Senior Site Reliability Engineer Full-time Job

1 week ago   Engineering   Dubai   96 views Reference: 33985
Job Details

Tech stack

OS: Linux Ubuntu;

Web server: Nginx;

Monitoring: Grafana, Prometheus, Graylog, Jaeger;

CI/CD: Jenkins, Git, Gitlab, Docker;

Automation: Python, Bash;

SCM: Ansible, Chef;

IaC: Terraform. Pulumi;

DB: PostgreSQL, Redis, Keydb, MySQL;

Cloud: Openstack, AWS, GCP, DO.

Examples of first tasks in the role:

Review processes, platform and infrastructure;

Implementation of Grafana OnCall;

Review and rework ITSM processes if needed.
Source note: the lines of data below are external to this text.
(** * note-cli: the tree synthesis and selection engine of [main.py]

    A shallow embedding of the pure core of [main.py] (folder synthesis,
    tree building, selection handlers), of the scan [find_notes], of the
    validators, of the file operations [create_new_note],
    [create_new_folder] and [delete_file] and of the row rendering,
    followed by the properties the specification states about them and
    by further properties read off the code.

    Conventions of the embedding.
    - Python [str] is [string], holding the UTF-8 bytes of the text;
      comparison, search, splitting and sorting on the bytes agree with
      Python's on the characters.  [str.strip] removes the UTF-8 forms of
      Python's whitespace; [str.lower] is a parameter ([PyStr.Lower]).
    - A [pathlib.Path] is the list of its components below the filesystem
      root: [/r/a/n.md] is [["r"; "a"; "n.md"]].  Configured folders are
      stored by the folder menu in resolved absolute form, so
      [Path(folder).expanduser().resolve()] is the identity on them.
    - Python [int] is [Z]; a [set] of strings is a [gset string].
    - The filesystem is an explicit value of type [FS]; functions that
      touch the disk take it as an argument and return the new one.
    - [print] and [time.sleep] have no counterpart; [input] is an
      argument holding the typed line. *)

From Stdlib Require Import ZArith String Ascii List Bool Lia Sorted.
From stdpp Require Import base decidable option list sets gmap strings.

#[local] Set Warnings "-clear-no-such-hyp".

Local Open Scope string_scope.
Local Open Scope Z_scope.

(** ** Python string methods *)

Module PyStr.

(** [c.lower()] for one ASCII character. *)
Definition ascii_lower_char (c : ascii) : ascii :=
  let n := N_of_ascii c in
  if ((65 <=? n) && (n <=? 90))%N then ascii_of_N (n + 32) else c.

(** [s.lower()] for a string of ASCII characters. *)
Fixpoint ascii_lower (s : string) : string :=
  match s with
  | EmptyString => EmptyString
  | String c r => String (ascii_lower_char c) (ascii_lower r)
  end.

(** Every byte is below 128: the text is ASCII. *)
Fixpoint is_ascii (s : string) : bool :=
  match s with
  | EmptyString => true
  | String c r => (N_of_ascii c <? 128)%N && is_ascii r
  end.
Responsibilities in the role:

Identification of bottlenecks and preparation of recommendations to improve the reliability of services;

Responding to platform emergencies, localizing and resolving the causes of failures, compiling postmortem reports;

Development of monitoring and alerting tools ensuring high availability and quick detection of potential issues: (Grafana, Grafana OnCall, Prometheus Alert manager, etc.);

Active participation in change management processes, including assessment and coordination of changes to the infrastructure within Change Advisory Board (CAB) sessions;

Implementation and support of ITSM processes to optimize team workflow and enhance service quality.

Development and maintenance of documentation in an up-to-date state.

Requirements:

3+ years of experience in SRE/DevOps;

Understanding of SRE principles, practical experience in implementing SRE practices;

Understanding of principles and practical experience in building resilient systems;

Experience with monitoring and logging systems (Prometheus, Graylog, Grafana).

Experience with automation tools for software build and deployment (CI/CD): GitLab, Jenkins;

Understanding of virtualization and containerization principles;

Understanding of Infrastructure as Code (IaC) approaches and experience;

Proficiency in a programming language for automation script development (Python, Nodejs, Golang, etc.), ability to understand service code;

Understanding of network protocols, topologies, and network models;

Experience with configuration management tools: Ansible, Chef;

Basic experience with relational databases, such as PostgreSQL;

Experience in administering Linux operating systems;

Fluency in English and Russian (B2 minimum).

Company Description
Quadcode is a fintech company specializing in financial brokerage activities and offering advanced financial products to clients globally. Our flagship product is our internal trading platform offered as a Software-as-a-Service (SaaS) solution to other brokers.
By being a financial broker ourselves (B2C) and offering our technological solutions as a SaaS solution (B2B) to other brokers, we are able to identify opportunities and improve our offerings for both worlds.
As of now, there are over 700 employees and service providers working at Quadcode in 7 offices spread around the world the UK, Gibraltar, the UAE, the Bahamas, Australia, and the headquarters in Cyprus.
By expanding its presence on an international level, Quadcode offers a remote or hybrid work model, a wide range of interesting tasks and challenges for developers, market research analysts, PR marketing specialists, and many more.